Salyut 6 EO-1
- Mission type: Salyut expedition
- Mission duration: 96 days

Expedition
- Space station: Salyut 6
- Began: 10 December 1977
- Ended: 16 March 1978
- Arrived aboard: Soyuz 26
- Departed aboard: Soyuz 27

Crew
- Crew size: 2
- Members: Yuri Romanenko Georgi Grechko
- Callsign: Таймыр Taymyr, Taymyr Peninsula

= Salyut 6 EO-1 =

Soviet long duration space expedition to Salyut 6

Salyut 6 EO-1 was a Soviet long duration space expedition, the first to dock successfully with the space station Salyut 6. The two person crew stayed were in space for a record setting 96 days, from December 1977 to March 1978. The expedition was the start of what would be the semi-permanent occupation of space by the Soviets.

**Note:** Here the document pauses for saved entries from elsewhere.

Lemma readyForPositionals_ok idx arg specs argv s :
  st_ok specs argv s ->
  runs (readyForPositionals idx arg) s (fun r s' =>
    step_ok specs argv s s' /\ exists b, r = Ok b).
Proof.
  intros Hs. assert (forall text, runs (failed text) s (fun r s' =>
    step_ok specs argv s s' /\ exists b, r = Ok b)) as Hf.
  { intros text. eapply runs_mono; [by apply emit_then|].
    intros r s' [-> H]. split; [done|by eexists]. }
  unfold readyForPositionals. apply runs_field.
  destruct (existsInSpec (cml s) arg); [apply Hf|].
  destruct (validateRequiredArgs (cml s)) as [[] msg]; cbn [negb].
  { split; [by apply step_refl|by eexists]. }
  destruct (_ <? _)%nat; [|apply Hf].
  destruct (two_dashes_ok (nth (idx + 1) (d_rawArgv (cml s)) []) s) as [b Eb].
  eapply runs_value; [exact Eb|]. destruct b; apply Hf.
Qed.

(** An operation that may also consume one more argument. *)
Record option_ok specs argv s s' : Prop := {
  option_st : st_ok specs argv s';
  option_idx : (d_argIdx (cml s) <= d_argIdx (cml s'))%nat;
  option_keeps : keeps s s';
}.

Lemma step_option specs argv s s' : step_ok specs argv s s' -> option_ok specs argv s s'.
Proof. intros [H1 H2 H3]. split; [done|lia|done]. Qed.

Lemma option_trans specs argv s1 s2 s3 :
  option_ok specs argv s1 s2 -> option_ok specs argv s2 s3 -> option_ok specs argv s1 s3.
Proof.
  intros [_ E1 K1] [H2 E2 K2]. split; [done|lia|]. intros n Hn. by apply K2, K1.
Qed.

Lemma set_argIdx_ok n specs argv s :
  st_ok specs argv s -> (d_argIdx (cml s) <= n)%nat ->
  option_ok specs argv s (with_cml (set_argIdx n) s).
Proof. intros [H1 H2 H3 H4] Hn. split; [by split|done|]. by intros m Hm. Qed.

Lemma optionValue_of_ok spec name inline arg specs argv s :
  st_ok specs argv s -> argv !! d_argIdx (cml s) = Some arg ->
  runs (optionValue_of spec name inline) s (fun r s' =>
    option_ok specs argv s s' /\ exists v, r = Ok v).
Proof.
  intros Hs Ha. assert (forall A (a : A) text (s' : State), option_ok specs argv s s' ->
    runs (let+ _ := emit text in uret a) s' (fun r s'' =>
      option_ok specs argv s s'' /\ exists v, r = Ok v)) as He.
  { intros A a text s' H. eapply runs_mono; [apply emit_then, H|].
    intros r s'' [-> H']. split; [|by eexists]. eapply option_trans; [exact H|].
    by apply step_option. }
  pose proof (step_option _ _ _ _ (step_refl _ _ _ Hs)) as H0.
  unfold optionValue_of. destruct inline as [v|]; [split; [done|by eexists]|].
  destruct (hasArgument spec); [|split; [done|by eexists]].
  apply runs_field. rewrite (ok_argv _ _ _ Hs).
  destruct (_ =? _)%nat eqn:El; b2p; [by apply He|]. apply runs_update.
  set (s1 := with_cml _ s).
  assert (option_ok specs argv s s1) as H1 by (apply set_argIdx_ok; [done|lia]).
  destruct (argv !! (d_argIdx (cml s) + 1)%nat) as [v|] eqn:Ev.
  2: { apply lookup_ge_None in Ev. apply lookup_lt_Some in Ha. lia. }
  destruct (two_dashes_ok v s1) as [b Eb]. eapply runs_value; [exact Eb|].
  destruct b; [by apply He|]. split; [done|by eexists].
Qed.

Lemma emplace_ok name e specs argv s :
  st_ok specs argv s -> entry_ok specs name e ->
  runs (emplace name e) s (fun r s' => r = Ok tt /\ step_ok specs argv s s' /\
    d_parsedArgs (cml s') !! name <> None).
Proof.
  intros Hs He. unfold emplace, runs, uupdate. split; [done|].
  destruct (d_parsedArgs (cml s) !! name) as [e'|] eqn:E.
  - unfold with_cml. rewrite E. destruct s as [c o v]. cbn in *.
    split; [by apply step_refl|by rewrite E].
  - unfold with_cml. rewrite E. split; [by apply (insert_ok name e)|].
    cbn. by rewrite lookup_insert_eq.
Qed.

(** No specification has the type that [buildArgumentValue] rejects. *)
Definition known specs : Prop :=
  Forall (fun spec => dataType spec <> COMMANDLINE_DT_UNKNOWN) specs.

Lemma parseOption_ok arg specs argv s :
  st_ok specs argv s -> known specs -> arg <> [] -> argv !! d_argIdx (cml s) = Some arg ->
  runs (parseOption stod double_0 arg) s (fun r s' =>
    option_ok specs argv s s' /\ exists n, r = Ok n).
Proof.
  intros Hs Hk Ha Harg.
  assert (forall (n : next) text (s' : State), option_ok specs argv s s' ->
    runs (let+ _ := emit text in uret n) s' (fun r s'' =>
      option_ok specs argv s s'' /\ exists v, r = Ok v)) as He.
  { intros n text s' H. eapply runs_mono; [apply emit_then, H|].
    intros r s'' [-> H']. split; [|by eexists]. eapply option_trans; [exact H|].
    by apply step_option. }
  pose proof (step_option _ _ _ _ (step_refl _ _ _ Hs)) as H0.
  unfold parseOption. destruct (short_format_ok arg s) as (b & Eb & Hb).
  eapply runs_value; [exact Eb|]. destruct b; [by apply He|].
  destruct (no_dashes_ok arg s Ha) as (b' & Eb' & Hb').
  eapply runs_value; [exact Eb'|]. destruct b'.
  { apply runs_field. eapply runs_bind; [by apply readyForPositionals_ok|..].
    - intros b s' [H _]. split; [by apply step_option|by eexists].
    - by intros e s' [_ (b & [=])]. }
  assert (substr arg 2 s = Some (Ok (drop 2 arg), s)) as Esub.
  { unfold substr. destruct (_ <? 2)%nat eqn:El; [|done]. b2p. exfalso.
    destruct (Hb' eq_refl) as (c0 & -> & [H | (d & a' & ->)]); [|cbn in El; lia].
    destruct arg as [|c a]; [done|]. cbn in H. subst c.
    destruct (Hb eq_refl a eq_refl) as [a'' ->]. cbn in El. lia. }
  eapply runs_value; [exact Esub|].
  set (sp := match split_at assign_char (drop 2 arg) with Some _ => _ | None => _ end).
  destruct sp as [name inline] eqn:Esp. clear sp Esp. apply runs_field.
  unfold findOptionSpecByName. rewrite (ok_spec _ _ _ Hs).
  destruct (find_spec name specs) as [spec|] eqn:Ef; [|by apply He].
  pose proof (find_spec_In _ _ _ Ef) as [Hin _].
  assert (dataType spec <> COMMANDLINE_DT_UNKNOWN) as Hu
    by exact (proj1 (List.Forall_forall _ _) Hk spec Hin).
  eapply runs_bind; [by eapply optionValue_of_ok|..].
  2: { by intros e s' [_ (v & [=])]. }
  intros [v|] s1 [H1 _]; [|by split; [|eexists]].
  eapply runs_bind; [by apply buildArgumentValue_ok; [apply H1|..]|..].
  2: { by intros e s' [_ (v' & [=] & _)]. }
  intros [a|] s2 [H2 (v' & [= <-] & Hv)].
  2: { split; [|by eexists]. eapply option_trans; [exact H1|by apply step_option]. }
  eapply runs_bind; [apply (emplace_ok name (a, spec) specs argv); [by apply H2|by split]|..].
  2: { by intros e s' [[=] _]. }
  intros [] s3 (_ & H3 & _). split; [|by eexists].
  eapply option_trans; [exact H1|]. apply step_option. by eapply step_trans.
Qed.

Lemma parseOptions_loop_ok fuel specs argv s :
  st_ok specs argv s -> known specs -> Forall (fun a => a <> []) argv ->
  (length argv <= fuel + d_argIdx (cml s))%nat ->
  runs (parseOptions_loop stod double_0 fuel) s (fun r s' =>
    option_ok specs argv s s' /\ exists b, r = Ok b).
Proof.
  revert s. induction fuel as [|fuel IH]; intros s Hs Hk Hne Hf;
    pose proof (step_option _ _ _ _ (step_refl _ _ _ Hs)) as H0;
    cbn [parseOptions_loop]; apply runs_field; rewrite (ok_argv _ _ _ Hs);
    destruct (argv !! d_argIdx (cml s)) as [arg|] eqn:Ea;
    try by (split; [|eexists]).
  - apply lookup_lt_Some in Ea. lia.
  - eapply runs_bind; [apply (parseOption_ok arg specs argv); try done|..].
    { by eapply (proj1 (Forall_lookup _ _) Hne). }
    2: { by intros e s' [_ (n & [=])]. }
    intros n s1 [H1 _]. destruct n; [|by (split; [|eexists])..].
    apply runs_update. set (s2 := with_cml _ s1).
    assert (option_ok specs argv s1 s2) as H2.
    { unfold s2. pose proof (set_argIdx_ok (S (d_argIdx (cml s1))) specs argv s1
        (option_st _ _ _ _ H1) ltac:(lia)) as H. exact H. }
    eapply runs_mono; [apply (IH s2)|].
    + apply H2.
    + done.
    + done.
    + unfold s2. cbn. pose proof (option_idx _ _ _ _ H1). lia.
    + intros r s3 [H3 Hr]. split; [|done]. eapply option_trans; [exact H1|].
      by eapply option_trans.
Qed.

(** ** Defaults and positionals *)

(** After the defaults: every option of [specs] that has one is there. *)
Definition defaulted specs s : Prop :=
  Forall (fun spec => hasDefaultValue spec = true -> d_name spec <> [] ->
    d_parsedArgs (cml s) !! d_name spec <> None) specs.

(** The names of the options differ, so that a name leads to its specification. *)
Definition distinct_names specs : Prop :=
  forall spec, In spec specs -> d_name spec <> [] ->
    find_spec (d_name spec) specs = Some spec.

Lemma default_value_ok spec :
  hasDefaultValue spec = true -> dataType spec = dv_dataType (d_defaultValue spec) ->
  (forall i, d_defaultValue spec = DefaultInt i -> INT_MIN <= i <= INT_MAX) ->
  value_ok spec (default_value double_0 (d_defaultValue spec)).
Proof.
  unfold hasDefaultValue, value_ok. intros Hh -> Hi.
  destruct (d_defaultValue spec); cbn in *; try done. by apply Hi.
Qed.

(** The integers of the defaults are [int]s. *)
Definition int_defaults specs : Prop :=
  Forall (fun spec => forall i, d_defaultValue spec = DefaultInt i ->
    INT_MIN <= i <= INT_MAX) specs.

Lemma applyDefaultValues_loop_ok l specs argv s :
  st_ok specs argv s -> distinct_names specs -> int_defaults specs ->
  (forall spec, In spec l -> In spec specs) ->
  runs (applyDefaultValues_loop double_0 l) s (fun r s' =>
    step_ok specs argv s s' /\ exists b, r = Ok b /\ (b = true -> defaulted l s')).
Proof.
  intros Hs Hd Hi. revert s Hs. induction l as [|spec l IH]; intros s Hs Hl.
  { split; [by apply step_refl|]. exists true. split; [done|constructor]. }
  assert (forall text, runs (failed text) s (fun r s' =>
    step_ok specs argv s s' /\ exists b, r = Ok b /\ (b = true -> defaulted (spec :: l) s'))) as Hf.
  { intros text. eapply runs_mono; [by apply emit_then|].
    intros r s' [-> H]. split; [done|by exists false]. }
  assert (forall s1, step_ok specs argv s s1 ->
    (hasDefaultValue spec = true -> d_name spec <> [] ->
       d_parsedArgs (cml s1) !! d_name spec <> None) ->
    runs (applyDefaultValues_loop double_0 l) s1 (fun r s' =>
      step_ok specs argv s s' /\ exists b, r = Ok b /\ (b = true -> defaulted (spec :: l) s'))) as Hn.
  { intros s1 H1 Hsp. eapply runs_mono; [apply IH; [by apply H1|by intros ??; apply Hl; right]|].
    intros r s' [H2 (b & -> & Hb)]. split; [by eapply step_trans|]. exists b. split; [done|].
    intros Ht. constructor; [|by apply Hb]. intros Hx Hy. by apply H2, Hsp. }
  pose proof (step_refl _ _ _ Hs) as H0. cbn [applyDefaultValues_loop].
  destruct (isPositional spec) eqn:Ep.
  { apply Hn; [done|]. intros _ Hne. unfold isPositional in Ep. b2p. done. }
  destruct (_ && _) eqn:Er; [apply Hf|]. apply runs_field.
  unfold exists_. destruct (d_parsedArgs (cml s) !! d_name spec) eqn:Ee.
  { apply Hn; [done|]. by rewrite Ee. }
  destruct (hasDefaultValue spec) eqn:Eh; cbn [negb].
  2: { apply Hn; [done|]. congruence. }
  destruct (bool_decide _) eqn:Et; cbn [negb]; [|apply Hf]. b2p.
  eapply runs_bind; [apply (emplace_ok _ (default_value double_0 (d_defaultValue spec), spec)
    specs argv); [done|]|..].
  - unfold isPositional in Ep. b2p. split; [apply Hd; [apply Hl; by left|done]|].
    apply default_value_ok; [done..|].
    exact (proj1 (List.Forall_forall _ _) Hi spec (Hl spec ltac:(by left))).
  - intros [] s1 (_ & H1 & Hp). by apply Hn.
  - by intros e s' [[=] _].
Qed.

Lemma next_positional_In i l spec j :
  next_positional i l = (Some spec, j) -> In spec l.
Proof.
  revert i. induction l as [|x l IH]; intros i; cbn; [done|].
  destruct (isPositional x); [intros [= -> _]; by left|]. intros H. right. by eapply IH.
Qed.

Lemma findNextPositionalSpec_ok specs argv s :
  st_ok specs argv s ->
  runs findNextPositionalSpec s (fun r s' => step_ok specs argv s s' /\
    exists o, r = Ok o /\ match o with Some spec => In spec specs | None => True end).
Proof.
  intros [H1 H2 H3 H4]. unfold findNextPositionalSpec, runs.
  destruct (next_positional _ _) as [o j] eqn:E.
  split; [split; [by split|done|by intros n Hn]|]. exists o. split; [done|].
  destruct o as [spec|]; [|done]. apply next_positional_In in E. rewrite H1 in E.
  apply list_elem_of_In in E. rewrite <- (take_drop (d_idxLastPositionalFound (cml s)) specs).
  apply in_app_iff. right. by apply list_elem_of_In.
Qed.

Lemma parsePositionals_loop_ok l specs argv s :
  st_ok specs argv s -> known specs ->
  runs (parsePositionals_loop stod double_0 l) s (fun r s' =>
    option_ok specs argv s s' /\ exists b, r = Ok b).
Proof.
  intros Hs Hk. revert s Hs. induction l as [|arg l IH]; intros s Hs.
  { split; [by apply step_option, step_refl|by eexists]. }
  cbn [parsePositionals_loop].
  eapply runs_bind; [by apply (findNextPositionalSpec_ok specs argv)|..].
  2: { by intros e s' [_ (o & [=] & _)]. }
  intros o s1 [H1 (o' & [= <-] & Ho)].
  eapply (runs_bind _ _ _ (fun r s' => step_ok specs argv s s' /\ exists b, r = Ok b)).
  - destruct o as [spec|].
    + eapply runs_bind; [apply (buildArgumentValue_ok _ spec specs argv);
        [by apply H1|done|exact (proj1 (List.Forall_forall _ _) Hk spec Ho)]|..].
      * intros v s2 [H2 _]. split; [by eapply step_trans|by eexists].
      * by intros e s' [_ (v & [=] & _)].
    + eapply runs_mono; [apply emit_then, H1|]. intros r s2 [-> H2].
      split; [by eapply step_trans|by eexists].
  - intros [] s2 [H2 _]; [|by split; [apply step_option|eexists]].
    apply runs_update. set (s3 := with_cml _ s2).
    assert (option_ok specs argv s2 s3) as H3.
    { exact (set_argIdx_ok (S (d_argIdx (cml s2))) specs argv s2
        (step_st _ _ _ _ H2) ltac:(lia)). }
    eapply runs_mono; [apply IH, H3|]. intros r s4 [H4 Hb]. split; [|done].
    eapply option_trans; [apply step_option, H2|]. by eapply option_trans.
  - by intros e s' [_ (b & [=])].
Qed.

The expedition set several records and established several milestones, including the longest space flight to that time, the first docking of three spacecraft together, and the hosting of the first non-Soviet, non-American space-farer. Additionally, the mission saw the first spacewalk by the Soviets since 1969. An important modification from previous Salyut stations which made many of these feats possible was an extra docking port on Salyut 6, which allowed for re-supply missions, visiting crews and, potentially, crew rotations and permanent occupation.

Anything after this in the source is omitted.